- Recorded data
++++++++

Lemma writable_or_shared n held fl t s :
  inv n held fl t -> slot s -> (isWritableBlock t (blk t s) = Some true /\ blk t s <> 192 /\ uses t (blk t s) = 1) \/ (isWritableBlock t (blk t s) = Some false /\ (blk t s = 192 \/ 2 <= uses t (blk t s))).
Proof.
  intros Hinv Hs. rewrite (isWritableBlock_blk Hinv s Hs). pose proof (uses_pos t s Hs). destruct (Z.eqb_spec (blk t s) 192), (Z.eqb_spec (uses t (blk t s)) 1); cbn [negb andb]; [right; auto|right; auto|left; auto|right; split; [done|right; lia]].
Qed.

Lemma getDataBlock_spec n fl t c lscp :
  inv n (-1) fl t -> 0 <= c <= 0x10ffff -> exists t' b, getDataBlock t c lscp = Some (t', b) /\
  ((b = -1 /\ exhausted t /\ holds n t t' (val t)) \/ (0 <= b /\ own_block n t t' (slot_of c lscp) b)).
Proof.
  intros Hinv Hc. pose proof (slot_cp c lscp Hc) as Hs. set (s := slot_of c lscp) in *. destruct (getIndex2Block_spec n (-1) fl t c lscp Hinv Hc) as (t1 & i2 & E1 & H0 & Ep & Hown & Hinv1 & Hsame). fold s in Ep, Hown.
  unfold getDataBlock. rewrite E1. cbn [mbind option_bind]. destruct (Z.ltb_spec i2 0); [lia|]. unfold UTRIE2_SHIFT_2, UTRIE2_INDEX_2_MASK. rewrite shift5, mask63, Ep, (index2_get Hinv1 s Hs). cbn [mbind option_bind].
  pose proof (i_blk _ _ _ _ Hinv1 s Hs) as Hg. destruct (writable_or_shared n (-1) fl t1 s Hinv1 Hs) as [(-> & Hn & Hu)|[-> Hsh]]; cbn [mbind option_bind].
  - exists t1, (blk t1 s). split; [done|]. right. split; [apply Hg|]. constructor; [by apply (holds_same n fl)|done|intros s' Hs' _; by apply Hsame|rewrite (sb_len _ _ Hsame); lia|left; by apply Hsame].
  - destruct (allocDataBlock_spec n fl t1 s Hinv1 Hs Hsh) as [[Href ->]|(t2 & b & fl2 & -> & Ha)]; cbn [mbind option_bind].
    { exists t1, (-1). split; [done|]. left. split; [done|]. split; [|by apply (holds_same n fl)]. destruct Href as [? Hroom]. split; [done|]. by rewrite <- (sb_cap _ _ Hsame), <- (sb_len _ _ Hsame). }
    pose proof Ha as [Hinv2 (Hgb & Hnb & Hub) Hcopy Hrest Hlen (I1 & I2 & I3) (V1 & V2 & V3)]. assert (Hblk : forall s', slot s' -> blk t2 s' = blk t1 s') by (intros s' _; unfold blk, pos; by rewrite I1, I2). assert (Hpos : pos t2 s = pos t1 s) by (unfold pos; by rewrite I1).
    destruct (Z.ltb_spec b 0); [destruct Hgb; lia|]. rewrite <- Hpos. assert (Hnew : forall s', slot s' -> blk t1 s' <> b) by (intros s' Hs' E; pose proof (uses_pos t2 s' Hs') as Hp; rewrite (Hblk s' Hs'), E in Hp; lia).
    destruct (setIndex2Entry_spec n b fl2 t2 s b Hinv2 Hs (shared_late n (-1) fl t1 s Hinv1 Hs Hsh)) as (t3 & fl3 & -> & He & Hinv3); try done.
    + unfold own_entry in *. by rewrite Hpos, I3.
    + intros Hin. apply (i_free _ _ _ _ Hinv2) in Hin as (_ & _ & _ & ?). done.
    + rewrite (Hblk s Hs). by apply Hnew.
    + by left.
    + right. by left.
    + intros i Hi E. destruct (i_lin _ _ _ _ Hinv2 i Hi) as [_ U]. rewrite <- E in U. lia.
    + cbn [mbind option_bind]. exists t3, b. split; [done|]. right. split; [done|]. pose proof (e_values _ _ _ _ He) as (W1 & W2 & W3). constructor.
      * constructor; [by exists fl3| |rewrite W1, V1; apply Hsame|rewrite W2, V2; apply Hsame|rewrite W3, V3; apply Hsame]. intros s' j Hs' Hj. rewrite <- (same_val t t1 s' j Hsame Hs'). unfold val. rewrite (e_data _ _ _ _ He), (e_blk _ _ _ _ He s' Hs'). destruct (Z.eqb_spec s' s) as [->|]; [by apply Hcopy|]. rewrite (Hblk s' Hs'). by apply Hrest.
      * rewrite (e_blk _ _ _ _ He s Hs), Z.eqb_refl. split; [done|]. split; [done|]. rewrite (entry_uses t2 t3 s b b Hs He), Hub, Z.eqb_refl, (Hblk s Hs). destruct (Z.eqb_spec (blk t1 s) b) as [E|]; [by destruct (Hnew s Hs)|done].
      * intros s' Hs' Hne. rewrite (e_blk _ _ _ _ He s' Hs'). destruct (Z.eqb_spec s' s); [done|]. rewrite (Hblk s' Hs'). by apply Hsame.
      * rewrite (e_len _ _ _ _ He), <- (sb_len _ _ Hsame). lia.
      * right. rewrite <- (same_uses t t1 b Hsame), <- Hub. apply cnt_ext. intros i Hi. rewrite nslots_eq in Hi. by rewrite (Hblk i Hi).
Qed.

(** ** One value *)

(** Writing in the own block of a slot. *)
Lemma write_own n fl t s b d :
  inv n (-1) fl t -> slot s -> blk t s = b -> b <> 192 -> uses t b = 1 -> zlen d = zlen (data t) -> (forall p, 0 <= p -> p < b \/ b + 32 <= p -> rd d p = rd (data t) p) ->
  holds n t (set_data t d) (fun s' j => if s' =? s then rd d (b + j) else val t s' j).
Proof.
  intros Hinv Hs Eb Hn Hu Hz Hd. pose proof (i_blk _ _ _ _ Hinv s Hs) as Hg. rewrite Eb in Hg. constructor; try done.
  - exists fl. apply (inv_write n (-1) fl t d b); try done. lia.
  - intros s' j Hs' Hj. destruct (Z.eqb_spec s' s) as [->|Hne]; [unfold val; cbn [set_data data]; change (blk (set_data t d) s) with (blk t s); by rewrite Eb|].
    apply (val_write n (-1) fl t d b); try done. intros E. pose proof (uses_two t s' s Hs' Hs Hne ltac:(congruence)). rewrite E in *. lia.
Qed.

Lemma holds_trans n t t1 t2 f g : holds n t t1 f -> holds n t1 t2 g -> holds n t t2 g.
Proof. intros [_ _ I1 E1 K1] [? ? I2 E2 K2]. constructor; [done|done|congruence|congruence|congruence]. Qed.

Lemma holds_ext n t t' f g : holds n t t' f -> (forall s j, slot s -> 0 <= j < 32 -> f s j = g s j) -> holds n t t' g.
Proof. intros [H1 H2 H3 H4 H5] Hfg. constructor; try done. intros s j Hs Hj. rewrite H2 by done. by apply Hfg. Qed.

(** The values [f], and a block of its own for slot [s]. *)
Record set_at (n : Z) (t t' : UNewTrie2) (s : Z) (f : Z -> Z -> Z) : Prop := {
  w_holds : holds n t t' f;
  w_own : blk t' s <> 192 /\ uses t' (blk t' s) = 1;
  w_rest : forall s', slot s' -> s' <> s -> blk t' s' = blk t s';
  w_len : dataLength t' <= dataLength t + 32
}.

Definition upd (f : Z -> Z -> Z) (s j v : Z) : Z -> Z -> Z := fun s' j' => if (s' =? s) && (j' =? j) then v else f s' j'.

Lemma set32_spec n fl t c lscp v :
  inv n (-1) fl t -> 0 <= c <= 0x10ffff -> exists t' e, set32 t c lscp v = Some (t', e) /\
  ((e = U_MEMORY_ALLOCATION_ERROR /\ exhausted t /\ holds n t t' (val t)) \/ (e = U_ZERO_ERROR /\ set_at n t t' (slot_of c lscp) (upd (val t) (slot_of c lscp) (c mod 32) v))).
Proof.
  intros Hinv Hc. pose proof (slot_cp c lscp Hc) as Hs. set (s := slot_of c lscp) in *. unfold set32. rewrite (i_open _ _ _ _ Hinv). destruct (getDataBlock_spec n fl t c lscp Hinv Hc) as (t1 & b & -> & H). cbn [mbind option_bind].
  destruct H as [(-> & Href & Hh)|(H0 & Ho)]; [exists t1, U_MEMORY_ALLOCATION_ERROR; split; [done|by left]|]. destruct (Z.ltb_spec b 0); [lia|]. fold s in Ho. pose proof Ho as [Hh (Eb & Hn & Hu) Hr Hl _]. destruct (h_inv _ _ _ _ Hh) as [fl1 Hinv1].
  unfold UTRIE2_DATA_MASK. rewrite mask31. pose proof (Z.mod_pos_bound c 32 ltac:(lia)). pose proof (i_blk _ _ _ _ Hinv1 s Hs) as (G1 & G2 & _). rewrite Eb in G1, G2. pose proof (i_top _ _ _ _ Hinv1).
  destruct (zset_rd (data t1) (b + c mod 32) v) as (d & -> & Hz & Hd); [rewrite (i_lend _ _ _ _ Hinv1); lia|]. cbn [mbind option_bind]. exists (set_data t1 d), U_ZERO_ERROR. split; [done|]. right. split; [done|].
  pose proof (write_own n fl1 t1 s b d Hinv1 Hs Eb Hn Hu Hz) as Hw. constructor.
  - apply (holds_trans n t t1 _ (val t)); [done|]. apply (holds_ext n t1 _ _ _ (Hw ltac:(intros p Hp1 Hp2; rewrite Hd; destruct (Z.eqb_spec (b + c mod 32) p); [lia|done]))). intros s' j Hs' Hj. unfold upd. rewrite <- (h_val _ _ _ _ Hh s' j Hs' Hj).
    destruct (Z.eqb_spec s' s) as [->|]; cbn [andb]; [|done]. rewrite Hd. destruct (Z.eqb_spec (b + c mod 32) (b + j)), (Z.eqb_spec j (c mod 32)); try lia. unfold val. by rewrite Eb.
  - change (blk t1 s <> 192 /\ uses t1 (blk t1 s) = 1). by rewrite Eb.
  - exact Hr.
  - exact Hl.
Qed.

(** ** Part of a block *)

Definition filled (x value initial : Z) (overwrite : bool) : Z := if overwrite || (x =? initial) then value else x.

Lemma fillBlock_rd t b start limit v ov :
  0 <= b -> 0 <= start -> start <= limit <= 32 -> b + 32 <= zlen (data t) ->
  exists d, fillBlock t b start limit v ov = Some (set_data t d) /\ zlen d = zlen (data t) /\ forall p, rd d p = if (b + start <=? p) && (p <? b + limit) then filled (rd (data t) p) v (initialValue t) ov else rd (data t) p.
Proof.
  intros Hb H0 Hl Hz. unfold fillBlock.
  destruct (for_from_inv (fun k d => zlen d = zlen (data t) /\ forall p, rd d p = if (b + start <=? p) && (p <? k) then filled (rd (data t) p) v (initialValue t) ov else rd (data t) p) (fill_cell v (initialValue t) ov) (Z.to_nat (limit - start)) (b + start) (data t)) as (d & -> & Hzd & Hd).
  - split; [done|]. intros p. destruct (Z.leb_spec (b + start) p), (Z.ltb_spec p (b + start)); try lia; done.
  - intros k d Hk [Hzd Hd]. assert (Hstep : forall d', zlen d' = zlen d -> (forall p, rd d' p = if k =? p then filled (rd (data t) p) v (initialValue t) ov else rd d p) -> zlen d' = zlen (data t) /\ forall p, rd d' p = if (b + start <=? p) && (p <? k + 1) then filled (rd (data t) p) v (initialValue t) ov else rd (data t) p).
    { intros d' E Hd'. split; [lia|]. intros p. rewrite Hd', Hd. destruct (Z.eqb_spec k p) as [->|].
      - destruct (Z.leb_spec (b + start) p), (Z.ltb_spec p (p + 1)); try lia; done.
      - destruct (Z.leb_spec (b + start) p), (Z.ltb_spec p k), (Z.ltb_spec p (k + 1)); try lia; done. }
    assert (Ek : rd d k = rd (data t) k) by (rewrite Hd; destruct (Z.leb_spec (b + start) k), (Z.ltb_spec k k); try lia; done).
    assert (Hset : exists d', zset d k v = Some d' /\ zlen d' = zlen d /\ forall j, rd d' j = if k =? j then v else rd d j) by (apply zset_rd; lia). destruct Hset as (d' & Ed' & Hz' & Hd'). unfold fill_cell. destruct ov.
    + exists d'. split; [done|]. apply Hstep; [done|]. intros p. unfold filled. cbn [orb]. by apply Hd'.
    + rewrite zget_rd by lia. cbn [mbind option_bind]. rewrite Ek. destruct (Z.eqb_spec (rd (data t) k) (initialValue t)) as [E|E].
      * exists d'. split; [done|]. apply Hstep; [done|]. intros p. rewrite Hd'. unfold filled. cbn [orb]. destruct (Z.eqb_spec k p) as [<-|]; [|done]. by destruct (Z.eqb_spec (rd (data t) k) (initialValue t)).
      * exists d. split; [done|]. apply Hstep; [done|]. intros p. unfold filled. cbn [orb]. destruct (Z.eqb_spec k p) as [<-|]; [|done]. by destruct (Z.eqb_spec (rd (data t) k) (initialValue t)).
  - cbn [mbind option_bind]. exists d. split; [done|]. split; [done|]. intros p. rewrite Hd. by replace (b + start + Z.of_nat (Z.to_nat (limit - start))) with (b + limit) by lia.
Qed.

Lemma writeBlock_rd t b v :
  0 <= b -> b + 32 <= zlen (data t) -> exists d, writeBlock t b v = Some (set_data t d) /\ zlen d = zlen (data t) /\ forall p, rd d p = if (b <=? p) && (p <? b + 32) then v else rd (data t) p.
Proof.
  intros Hb Hz. unfold writeBlock, UTRIE2_DATA_BLOCK_LENGTH. destruct (for_write (fun _ => v) (Z.to_nat 32) b (data t) Hb ltac:(lia)) as (d & -> & Hzd & Hd). exists d. done.
Qed.

(** ** A range of code points *)

(** The code point of the first value of a slot; it is negative for the slots of lead surrogate
    code units. *)
Definition base (s : Z) : Z := if s <? CP_SLOTS then if (1728 <=? s) && (s <? 1760) then -32 else 32 * s else 32 * (s - CP_SLOTS + 1728).

Lemma base_slot c : 0 <= c <= 0x10ffff -> base (slot_of c true) = c - c mod 32.
Proof.
  intros Hc. unfold base, slot_of, CP_SLOTS. destruct (U16_IS_LEAD c) eqn:E; cbn [andb].
  - apply lead_range in E; [|lia]. destruct (Z.ltb_spec (34816 + (c / 32 - 1728)) 34816); dlia.
  - assert (c < 0xd800 \/ 0xdbff < c) by (destruct (Z.lt_ge_cases c 0xd800); [by left|]; destruct (Z.lt_ge_cases 0xdbff c); [by right|]; exfalso; pose proof (proj2 (lead_range c ltac:(lia)) ltac:(lia)); congruence).
    destruct (Z.ltb_spec (c / 32) 34816); [|dlia]. destruct (Z.leb_spec 1728 (c / 32)), (Z.ltb_spec (c / 32) 1760); cbn [andb]; dlia.
Qed.

Lemma base_inj s s' : slot s -> slot s' -> 0 <= base s -> base s = base s' -> s = s'.
Proof.
  unfold slot, base, CP_SLOTS. intros Hs Hs'. destruct (Z.ltb_spec s 34816), (Z.ltb_spec s' 34816); repeat (case_match; try lia); rewrite ?andb_true_iff, ?andb_false_iff, ?Z.leb_le, ?Z.ltb_lt, ?Z.leb_gt, ?Z.ltb_ge in *; lia.
Qed.

Lemma base_aligned s : base s mod 32 = 0.
Proof. unfold base. repeat case_match; try done; dlia. Qed.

++++++++

- INSTRUCTIONS FOR THE TASK
Given the data above, transcribe exactly the lines from the one containing "Lemma write_own n" down to the one containing "inv n (-1) fl t -> slot", and no others.

- REPLY TO THE EXERCISE
Lemma write_own n fl t s b d :
  inv n (-1) fl t -> slot s -> blk t s = b -> b <> 192 -> uses t b = 1 -> zlen d = zlen (data t) -> (forall p, 0 <= p -> p < b \/ b + 32 <= p -> rd d p = rd (data t) p) ->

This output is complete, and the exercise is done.